Assignment - Scan the records for "NInf". Report each line that includes it.
········
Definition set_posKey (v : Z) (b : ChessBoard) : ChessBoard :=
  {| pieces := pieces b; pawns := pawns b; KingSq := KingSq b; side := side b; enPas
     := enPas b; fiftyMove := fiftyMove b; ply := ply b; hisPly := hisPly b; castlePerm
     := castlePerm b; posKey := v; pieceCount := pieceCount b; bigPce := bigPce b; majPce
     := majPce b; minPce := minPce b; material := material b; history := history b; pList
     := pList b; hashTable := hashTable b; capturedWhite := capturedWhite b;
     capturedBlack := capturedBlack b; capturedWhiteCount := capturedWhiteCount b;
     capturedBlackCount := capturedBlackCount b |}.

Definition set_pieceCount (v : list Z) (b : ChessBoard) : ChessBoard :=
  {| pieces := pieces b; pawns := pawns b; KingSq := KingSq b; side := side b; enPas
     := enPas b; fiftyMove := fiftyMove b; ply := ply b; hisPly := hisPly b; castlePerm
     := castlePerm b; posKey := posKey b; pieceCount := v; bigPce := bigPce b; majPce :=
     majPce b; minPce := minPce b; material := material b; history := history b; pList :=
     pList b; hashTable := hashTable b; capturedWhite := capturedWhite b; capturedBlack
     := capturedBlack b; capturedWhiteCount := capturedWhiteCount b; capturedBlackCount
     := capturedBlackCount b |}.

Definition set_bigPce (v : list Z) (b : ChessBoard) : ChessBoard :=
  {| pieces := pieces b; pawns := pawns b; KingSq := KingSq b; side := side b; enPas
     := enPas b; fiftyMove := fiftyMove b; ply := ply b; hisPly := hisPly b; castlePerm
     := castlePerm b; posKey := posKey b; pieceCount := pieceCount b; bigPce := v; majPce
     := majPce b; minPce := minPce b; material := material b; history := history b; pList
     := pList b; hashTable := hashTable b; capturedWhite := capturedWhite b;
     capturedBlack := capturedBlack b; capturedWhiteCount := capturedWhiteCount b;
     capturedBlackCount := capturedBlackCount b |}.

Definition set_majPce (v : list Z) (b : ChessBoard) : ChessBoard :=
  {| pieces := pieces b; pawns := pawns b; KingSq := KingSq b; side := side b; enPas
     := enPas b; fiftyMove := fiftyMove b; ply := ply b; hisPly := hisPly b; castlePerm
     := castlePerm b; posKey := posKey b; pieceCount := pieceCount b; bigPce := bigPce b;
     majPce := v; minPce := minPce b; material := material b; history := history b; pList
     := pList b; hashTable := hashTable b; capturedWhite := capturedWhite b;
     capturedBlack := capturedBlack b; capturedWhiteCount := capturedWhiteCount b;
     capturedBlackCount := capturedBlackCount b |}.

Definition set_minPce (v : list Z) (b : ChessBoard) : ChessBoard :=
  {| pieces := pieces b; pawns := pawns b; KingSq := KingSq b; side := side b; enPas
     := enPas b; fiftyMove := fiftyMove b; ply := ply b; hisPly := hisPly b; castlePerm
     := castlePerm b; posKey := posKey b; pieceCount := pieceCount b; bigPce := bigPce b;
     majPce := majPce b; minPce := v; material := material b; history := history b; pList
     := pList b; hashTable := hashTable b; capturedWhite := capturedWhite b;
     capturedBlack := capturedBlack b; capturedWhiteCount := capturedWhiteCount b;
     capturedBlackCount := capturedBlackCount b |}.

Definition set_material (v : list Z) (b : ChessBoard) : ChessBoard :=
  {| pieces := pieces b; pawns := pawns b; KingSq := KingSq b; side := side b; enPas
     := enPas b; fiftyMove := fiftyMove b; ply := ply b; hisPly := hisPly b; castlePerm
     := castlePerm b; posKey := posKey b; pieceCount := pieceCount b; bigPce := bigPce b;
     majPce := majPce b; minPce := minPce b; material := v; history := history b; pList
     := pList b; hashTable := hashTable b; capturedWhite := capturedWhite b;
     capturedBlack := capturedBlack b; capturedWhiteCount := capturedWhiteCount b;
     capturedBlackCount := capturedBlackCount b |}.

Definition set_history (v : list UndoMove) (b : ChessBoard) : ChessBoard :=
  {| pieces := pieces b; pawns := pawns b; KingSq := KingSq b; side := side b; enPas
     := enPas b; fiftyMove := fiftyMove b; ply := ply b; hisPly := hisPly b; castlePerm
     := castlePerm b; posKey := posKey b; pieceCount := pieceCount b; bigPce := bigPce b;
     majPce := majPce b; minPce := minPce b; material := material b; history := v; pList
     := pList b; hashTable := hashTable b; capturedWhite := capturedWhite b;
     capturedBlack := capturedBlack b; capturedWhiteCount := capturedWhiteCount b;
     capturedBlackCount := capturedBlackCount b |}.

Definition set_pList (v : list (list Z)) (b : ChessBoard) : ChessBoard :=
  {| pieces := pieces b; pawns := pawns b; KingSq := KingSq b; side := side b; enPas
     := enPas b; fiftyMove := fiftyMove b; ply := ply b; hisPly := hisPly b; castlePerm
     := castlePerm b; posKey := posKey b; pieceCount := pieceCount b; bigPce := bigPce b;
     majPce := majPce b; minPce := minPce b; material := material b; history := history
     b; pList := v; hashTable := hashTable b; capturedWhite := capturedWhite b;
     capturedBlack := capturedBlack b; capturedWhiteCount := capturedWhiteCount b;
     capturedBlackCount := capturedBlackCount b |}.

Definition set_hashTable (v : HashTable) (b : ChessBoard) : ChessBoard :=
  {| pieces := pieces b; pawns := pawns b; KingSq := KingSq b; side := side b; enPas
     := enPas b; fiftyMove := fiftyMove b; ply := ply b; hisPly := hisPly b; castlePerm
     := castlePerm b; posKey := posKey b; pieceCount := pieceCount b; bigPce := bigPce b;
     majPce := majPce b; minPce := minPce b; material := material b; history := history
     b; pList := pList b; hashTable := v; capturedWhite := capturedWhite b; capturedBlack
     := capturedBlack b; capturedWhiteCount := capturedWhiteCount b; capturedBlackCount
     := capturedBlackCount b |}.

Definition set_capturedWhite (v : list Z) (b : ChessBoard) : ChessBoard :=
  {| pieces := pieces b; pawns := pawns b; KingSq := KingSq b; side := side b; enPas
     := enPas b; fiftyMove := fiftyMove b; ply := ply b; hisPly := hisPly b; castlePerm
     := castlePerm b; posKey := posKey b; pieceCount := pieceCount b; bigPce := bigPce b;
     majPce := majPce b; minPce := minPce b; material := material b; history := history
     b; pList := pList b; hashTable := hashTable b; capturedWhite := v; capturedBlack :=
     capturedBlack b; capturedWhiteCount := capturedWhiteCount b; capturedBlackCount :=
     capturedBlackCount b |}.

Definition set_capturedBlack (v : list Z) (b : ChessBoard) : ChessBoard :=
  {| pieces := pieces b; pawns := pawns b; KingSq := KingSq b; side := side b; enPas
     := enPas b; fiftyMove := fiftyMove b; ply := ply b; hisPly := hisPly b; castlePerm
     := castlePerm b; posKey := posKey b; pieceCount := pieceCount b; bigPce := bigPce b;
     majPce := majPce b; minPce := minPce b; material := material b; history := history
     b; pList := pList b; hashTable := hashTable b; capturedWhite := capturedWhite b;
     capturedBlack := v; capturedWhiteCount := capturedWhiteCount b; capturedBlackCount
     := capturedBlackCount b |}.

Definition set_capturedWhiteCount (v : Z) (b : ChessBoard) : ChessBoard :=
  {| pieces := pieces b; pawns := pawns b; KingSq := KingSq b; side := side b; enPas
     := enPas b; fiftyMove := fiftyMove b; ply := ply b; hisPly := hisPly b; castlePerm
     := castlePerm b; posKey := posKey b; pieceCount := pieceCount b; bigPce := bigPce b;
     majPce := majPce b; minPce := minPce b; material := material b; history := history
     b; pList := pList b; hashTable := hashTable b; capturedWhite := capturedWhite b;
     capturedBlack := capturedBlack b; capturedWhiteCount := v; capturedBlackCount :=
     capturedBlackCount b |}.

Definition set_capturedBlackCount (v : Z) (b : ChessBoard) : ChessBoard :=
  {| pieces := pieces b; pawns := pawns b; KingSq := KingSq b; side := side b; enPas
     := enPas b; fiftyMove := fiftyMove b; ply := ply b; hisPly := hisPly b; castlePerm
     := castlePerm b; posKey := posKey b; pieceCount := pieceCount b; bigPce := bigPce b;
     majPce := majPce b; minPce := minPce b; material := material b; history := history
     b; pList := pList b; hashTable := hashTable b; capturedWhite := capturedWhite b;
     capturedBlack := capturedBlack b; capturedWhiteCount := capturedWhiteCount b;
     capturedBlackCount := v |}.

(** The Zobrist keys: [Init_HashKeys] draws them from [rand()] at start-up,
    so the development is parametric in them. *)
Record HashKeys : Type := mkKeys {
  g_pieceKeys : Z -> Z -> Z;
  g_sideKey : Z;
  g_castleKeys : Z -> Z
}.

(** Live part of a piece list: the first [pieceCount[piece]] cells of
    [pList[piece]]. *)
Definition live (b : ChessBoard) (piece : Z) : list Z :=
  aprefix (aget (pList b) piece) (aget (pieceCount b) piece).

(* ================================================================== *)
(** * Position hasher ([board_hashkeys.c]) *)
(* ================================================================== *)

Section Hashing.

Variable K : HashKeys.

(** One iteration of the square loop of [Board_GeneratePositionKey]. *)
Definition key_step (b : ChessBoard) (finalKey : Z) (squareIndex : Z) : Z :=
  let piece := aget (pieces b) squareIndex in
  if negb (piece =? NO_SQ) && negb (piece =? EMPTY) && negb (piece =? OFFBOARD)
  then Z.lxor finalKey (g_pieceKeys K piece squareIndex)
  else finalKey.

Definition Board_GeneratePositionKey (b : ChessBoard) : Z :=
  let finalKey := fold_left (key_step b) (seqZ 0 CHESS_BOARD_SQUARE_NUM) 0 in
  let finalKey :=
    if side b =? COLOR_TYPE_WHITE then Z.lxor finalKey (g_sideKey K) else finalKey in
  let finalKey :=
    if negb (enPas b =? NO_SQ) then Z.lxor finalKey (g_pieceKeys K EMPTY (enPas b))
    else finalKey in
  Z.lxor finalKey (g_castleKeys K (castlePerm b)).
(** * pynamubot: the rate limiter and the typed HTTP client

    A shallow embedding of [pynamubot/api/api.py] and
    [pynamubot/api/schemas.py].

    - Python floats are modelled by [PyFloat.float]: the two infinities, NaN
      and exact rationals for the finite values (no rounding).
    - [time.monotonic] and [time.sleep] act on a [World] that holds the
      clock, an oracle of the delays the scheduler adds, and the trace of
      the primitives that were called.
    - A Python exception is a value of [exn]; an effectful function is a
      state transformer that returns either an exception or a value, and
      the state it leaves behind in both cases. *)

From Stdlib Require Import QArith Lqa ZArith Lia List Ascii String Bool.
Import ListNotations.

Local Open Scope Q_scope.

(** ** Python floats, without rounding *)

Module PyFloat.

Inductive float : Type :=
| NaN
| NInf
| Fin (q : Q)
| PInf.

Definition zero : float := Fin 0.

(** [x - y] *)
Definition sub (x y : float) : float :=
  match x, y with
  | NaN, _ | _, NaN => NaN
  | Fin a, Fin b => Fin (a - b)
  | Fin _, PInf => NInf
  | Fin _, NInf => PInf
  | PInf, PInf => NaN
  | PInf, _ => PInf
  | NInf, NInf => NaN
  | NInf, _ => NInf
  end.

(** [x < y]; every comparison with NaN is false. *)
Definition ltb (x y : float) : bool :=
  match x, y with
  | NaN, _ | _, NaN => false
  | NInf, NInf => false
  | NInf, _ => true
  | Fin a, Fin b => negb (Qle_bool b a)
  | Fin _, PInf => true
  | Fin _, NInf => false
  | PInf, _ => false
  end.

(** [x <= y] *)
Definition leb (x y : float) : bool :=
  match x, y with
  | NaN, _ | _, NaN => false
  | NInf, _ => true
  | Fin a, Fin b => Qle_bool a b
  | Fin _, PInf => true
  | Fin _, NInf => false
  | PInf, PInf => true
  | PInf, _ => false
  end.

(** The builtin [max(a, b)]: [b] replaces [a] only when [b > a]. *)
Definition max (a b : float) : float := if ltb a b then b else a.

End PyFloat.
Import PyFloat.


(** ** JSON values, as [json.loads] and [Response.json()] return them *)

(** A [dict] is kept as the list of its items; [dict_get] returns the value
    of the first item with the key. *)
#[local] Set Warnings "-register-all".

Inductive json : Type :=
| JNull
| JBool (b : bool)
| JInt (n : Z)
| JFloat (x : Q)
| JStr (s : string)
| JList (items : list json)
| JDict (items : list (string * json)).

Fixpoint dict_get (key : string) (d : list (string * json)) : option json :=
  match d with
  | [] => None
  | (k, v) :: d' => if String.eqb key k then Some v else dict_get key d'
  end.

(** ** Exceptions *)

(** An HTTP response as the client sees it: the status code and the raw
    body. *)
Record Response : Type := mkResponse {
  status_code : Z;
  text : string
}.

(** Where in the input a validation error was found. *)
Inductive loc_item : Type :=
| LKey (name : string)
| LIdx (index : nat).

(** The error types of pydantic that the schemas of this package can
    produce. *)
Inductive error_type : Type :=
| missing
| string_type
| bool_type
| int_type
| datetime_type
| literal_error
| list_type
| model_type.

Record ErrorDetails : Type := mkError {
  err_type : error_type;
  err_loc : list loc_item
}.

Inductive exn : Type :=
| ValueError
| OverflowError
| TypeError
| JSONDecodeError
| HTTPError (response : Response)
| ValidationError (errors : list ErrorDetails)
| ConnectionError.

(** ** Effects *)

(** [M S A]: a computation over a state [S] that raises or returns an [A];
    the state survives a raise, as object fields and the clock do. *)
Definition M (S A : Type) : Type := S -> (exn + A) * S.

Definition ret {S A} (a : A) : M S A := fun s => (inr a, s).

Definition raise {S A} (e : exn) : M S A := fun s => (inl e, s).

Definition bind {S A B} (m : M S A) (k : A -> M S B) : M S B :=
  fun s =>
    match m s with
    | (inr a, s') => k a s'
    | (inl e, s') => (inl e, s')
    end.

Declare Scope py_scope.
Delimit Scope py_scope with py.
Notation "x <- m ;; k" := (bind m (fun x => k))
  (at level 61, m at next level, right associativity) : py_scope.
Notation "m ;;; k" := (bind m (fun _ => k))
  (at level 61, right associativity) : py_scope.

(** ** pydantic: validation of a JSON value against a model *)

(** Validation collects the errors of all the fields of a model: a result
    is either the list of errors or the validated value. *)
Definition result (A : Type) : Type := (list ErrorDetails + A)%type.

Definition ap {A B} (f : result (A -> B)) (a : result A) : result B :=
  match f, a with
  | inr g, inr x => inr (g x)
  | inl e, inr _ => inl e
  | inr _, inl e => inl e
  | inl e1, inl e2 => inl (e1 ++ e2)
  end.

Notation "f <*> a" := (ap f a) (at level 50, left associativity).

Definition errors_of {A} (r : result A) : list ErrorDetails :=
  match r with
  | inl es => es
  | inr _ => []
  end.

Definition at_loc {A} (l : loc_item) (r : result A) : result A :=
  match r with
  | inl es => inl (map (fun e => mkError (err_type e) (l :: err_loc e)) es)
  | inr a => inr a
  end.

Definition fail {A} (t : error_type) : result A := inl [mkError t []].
········
Response -
| NInf
  | Fin _, PInf => NInf
  | Fin _, NInf => PInf
  | NInf, NInf => NaN
  | NInf, _ => NInf
  | NInf, NInf => false
  | NInf, _ => true
  | Fin _, NInf => false
  | NInf, _ => true
  | Fin _, NInf => false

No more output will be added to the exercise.